With TEX, the text surrounding the mathematics is part and parcel of the technical document, and TEX needs its $’s to distinguish the two. These can be included in the plain text, but we have repeatedly pointed out how ugly this solution is. The heuristics described in Sec. 9 go a long way in determining what is mathematics and what is natural language. Accordingly, the export method consists of identifying the mathematical expressions and enclosing them in $’s. The special symbols are translated to and from the standard TEX ASCII names via table lookup and hashing, as for the program translations. Better yet, TEX should be recompiled to use Unicode.

12 Conclusions

We have shown how Unicode can be used together with rich-text formatting to represent documents ranging from simple enhancements of plain text to sophisticated mathematical documents. Such documents can be stored in a Unicode version of Microsoft Word’s RTF format. We have discussed how Unicode rich text can be easily edited using parallel text runs, which also have the flexibility to be used to represent glyph variants.

This leads into the discussion of Unicode and mathematical expressions. With a few additions to Unicode, mathematical expressions can represented with a remarkably readable Unicode plain-text format. The text consists of combinations of operators and operands. A simple operand consists of a span of non-operators, a definition that dramatically reduces the number of parenthesis-override pairs and thereby increases the readability of the plain text. The only disadvantage to this approach versus TEX’s ubiquitous { } pairs is that the user needs to know what characters are operators. To reveal the operators, operator-aware editors could be instructed to display operators with a different color or some other attribute. Heuristics can be applied to the Unicode plain text to recognize what parts of a document are mathematical expressions. This allows the Unicode plain text to be used in a variety of ways, including in technical document preparation, symbolic manipulation, and numerical computation.

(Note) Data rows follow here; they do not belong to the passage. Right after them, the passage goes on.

(** Which input files are written to the same output file.  Without an
    input root, two files collide exactly when their names have the same
    stem, whatever their directories and extensions; with an input root,
    two files below it collide exactly when they are in the same
    directory and have the same stem, that is when they differ in their
    extension only. *)
Theorem output_collisions `{Enhance.Collab} (out_dir : string)
    (dirs1 dirs2 : list string) (stem1 stem2 ext1 ext2 : string) :
  Forall PosixPath.normal_name (dirs1 ++ [(stem1 ++ "." ++ ext1)%string]) →
  Forall PosixPath.normal_name (dirs2 ++ [(stem2 ++ "." ++ ext2)%string]) →
  Str.all_chars "." stem1 = false → Str.all_chars "." stem2 = false →
  Str.rfind "." ext1 = (-1)%Z → Str.rfind "." ext2 = (-1)%Z →
  (∀ dir1 dir2 : string,
     Enhance.output_path (dir1 ++ "/" ++ stem1 ++ "." ++ ext1) out_dir None
     = Enhance.output_path (dir2 ++ "/" ++ stem2 ++ "." ++ ext2) out_dir None
     ↔ stem1 = stem2)
  ∧ (∀ root : string,
       root ≠ ""%string → PosixPath.isabs Enhance.getcwd = true →
       Enhance.output_path
         (PosixPath.join root
            [String.concat "/" (dirs1 ++ [(stem1 ++ "." ++ ext1)%string])])
         out_dir (Some root)
       = Enhance.output_path
           (PosixPath.join root
              [String.concat "/" (dirs2 ++ [(stem2 ++ "." ++ ext2)%string])])
           out_dir (Some root)
       ↔ dirs1 = dirs2 ∧ stem1 = stem2).
Proof.
  intros Hall1 Hall2 Hst1 Hst2 He1 He2.
  assert (Hn1 : Forall PosixPath.path_name
                  (dirs1 ++ [(stem1 ++ "." ++ ext1)%string])).
  { eapply Forall_impl; [exact Hall1|]. by intros x [? _]. }
  assert (Hn2 : Forall PosixPath.path_name
                  (dirs2 ++ [(stem2 ++ "." ++ ext2)%string])).
  { eapply Forall_impl; [exact Hall2|]. by intros x [? _]. }
  apply Forall_app in Hn1 as [Hd1 Hl1]. apply Forall_inv in Hl1.
  apply Forall_app in Hn2 as [Hd2 Hl2]. apply Forall_inv in Hl2.
  destruct (PlanFacts.stem_slash_free _ _ Hl1) as [Hs1 _].
  destruct (PlanFacts.stem_slash_free _ _ Hl2) as [Hs2 _].
  split.
  - intros dir1 dir2. rewrite !PlanFacts.output_path_flat by done. split.
    + intros [= Heq].
      apply PlanFacts.join_inj in Heq.
      * by apply PlanFacts.app_inv_tail in Heq.
      * apply PlanFacts.slash_free_relative, PlanFacts.wav_name, Hs1.
      * apply PlanFacts.slash_free_relative, PlanFacts.wav_name, Hs2.
    + by intros ->.
  - intros root Hroot Hcwd. rewrite !PlanFacts.output_path_below by done.
    split.
    + intros [= _ Heq]. by apply PlanFacts.below_inj in Heq.
    + by intros [-> ->].
Qed.

Lemma output_collisions_witness :
  Enhance.output_path (H := Demo.collab) "/a/x.flac" "/out" None
  = Enhance.output_path (H := Demo.collab) "/b/c/x.mp3" "/out" None
  ∧ Enhance.output_path (H := Demo.collab) "/in/a/x.flac" "/out"
      (Some "/in"%string)
    ≠ Enhance.output_path (H := Demo.collab) "/in/b/x.flac" "/out"
        (Some "/in"%string).
Proof.
  destruct (output_collisions (H := Demo.collab) "/out"
              ["a"%string] ["b"%string] "x" "x" "flac" "flac")
    as [_ Hroot]; [repeat constructor; done..|done|done|done|done|].
  destruct (output_collisions (H := Demo.collab) "/out"
              [] [] "x" "x" "flac" "mp3")
    as [Hflat _]; [repeat constructor; done..|done|done|done|done|].
  split.
  - by apply (Hflat "/a" "/b/c")%string.
  - intros Heq. apply (Hroot "/in"%string) in Heq as [[=] _]; done.
Defined.

(** ** One output file for every input file *)

Module FileFacts.
Import Tensor Eff Enhance.

Section Files.
Context `{Collab}.

Lemma zip_same_length {A} (f : A → A → Py.result A) a b r :
  zip_same f a b = Py.Ok r → length r = length a.
Proof.
  revert b r. induction a as [|x a IH]; intros [|y b] r; cbn; try done.
  - by intros [= <-].
  - destruct (f x y) as [z|e]; [|done]. cbn.
    destruct (zip_same f a b) as [r'|e] eqn:Hr; [|done]. cbn.
    intros [= <-]. cbn. f_equal. by eapply IH.
Qed.

(** The estimate for a batch of one clip has a clip, when the model
    returns as many clips as it is given. *)
Lemma estimate_nonempty model clip args est :
  (∀ noisy raw, forward model noisy = Py.Ok raw → length raw = length noisy) →
  get_estimate model [clip] args = Py.Ok est → est ≠ [].
Proof.
  intros Hmodel. unfold get_estimate. destruct (streaming args).
  - destruct (DemucsStreamer _ _) as [s0|e]; [|done]. cbn.
    destruct (feed s0 clip) as [[fed s1]|e]; [|done]. cbn.
    destruct (flush s1) as [[flushed s2]|e]; [|done]. cbn.
    destruct (cat_dim1 fed flushed) as [t|e]; [|done]. cbn.
    by intros [= <-].
  - destruct (forward model [clip]) as [raw|e] eqn:Hraw; [|done]. cbn.
    apply Hmodel in Hraw. unfold add3, broadcast.
    rewrite decide_True by (unfold scale3; by rewrite !length_map).
    intros Hz. apply zip_same_length in Hz.
    unfold scale3 in Hz. rewrite length_map, Hraw in Hz.
    by destruct est.
Qed.
(** * modelGenerator.ts: prompt -> image -> 3D model pipeline

    A shallow embedding of [src/testing_modelGenerator/modelGenerator.ts]
    (both variants kept in that file: the one that first optimizes the
    prompt through a chat-completion call, and the one that prefixes a
    system prompt), and the properties of the pipeline.

    - JavaScript strings are sequences of UTF-16 code units ([list N]);
      [trim], the regular expression [/[^a-zA-Z0-9]/g] (no [u] flag) and
      [substring] all work on code units.
    - [async] functions are computations over an explicit machine state
      (the files on disk and the trace of observable events) that either
      resolve with a value or reject with an error value.
    - [axios.post] is an arbitrary environment: a function from the
      request to the settled promise, so that the properties hold for
      the real axios on any network as well as for a test double.
    - the disk is a finite map from paths to contents; whether a write
      goes through is part of the environment, and a write that fails
      throws when the file is opened, before anything is changed.
    - the clock ([Date.now()]) and the loading of the keys and of the
      prompt files at module level are left out, their values being the
      fields of a configuration record. *)

From Stdlib Require Import ZArith NArith List Ascii String QArith DecimalString Lia ZifyBool.
From stdpp Require Import base decidable option list gmap.
Import ListNotations.
Set Warnings "-register-all".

The heuristics given for recognizing mathematical expressions work surprisingly well, but they are not infallible. An effective use of the heuristics would be as an autoformatting wizard that marks what it thinks is mathematics with a mathematics rich-text style. The user could then overrule incorrect choices. Once marked unequivocally as mathematics (an elegant alternative to TEX’s $’s), export to SGML, compilers, and other consumers of mathematical expressions is straightforward.

The additions to Unicode that we recommend include subscript and superscript operator symbols, a “literal” operator symbol, a non-math quoting symbol, and math-on/math-off symbols (analogous to the left-to-right U+200E and right-to-left U+200F bidirectional marks). The special operator symbols could go together with general punctuation symbols (U+2000 - U+206F). It would also be nice to have subscript and superscript commas and periods included with the subs and sups (U+2070 - U+209F). Finally it’s important to identify all mathematical operators as such with a special bit, much as right-to-left characters are marked as right-to-left. Furthermore, these operators need precedence values that control the association of operands with operators unless overruled by parentheses. With these additions, we have a workable plain-text encoding of mathematics that looks remarkably like mathematics even with the most limited display capabilities. Appropriate display software can unambiguously make it look like the real thing.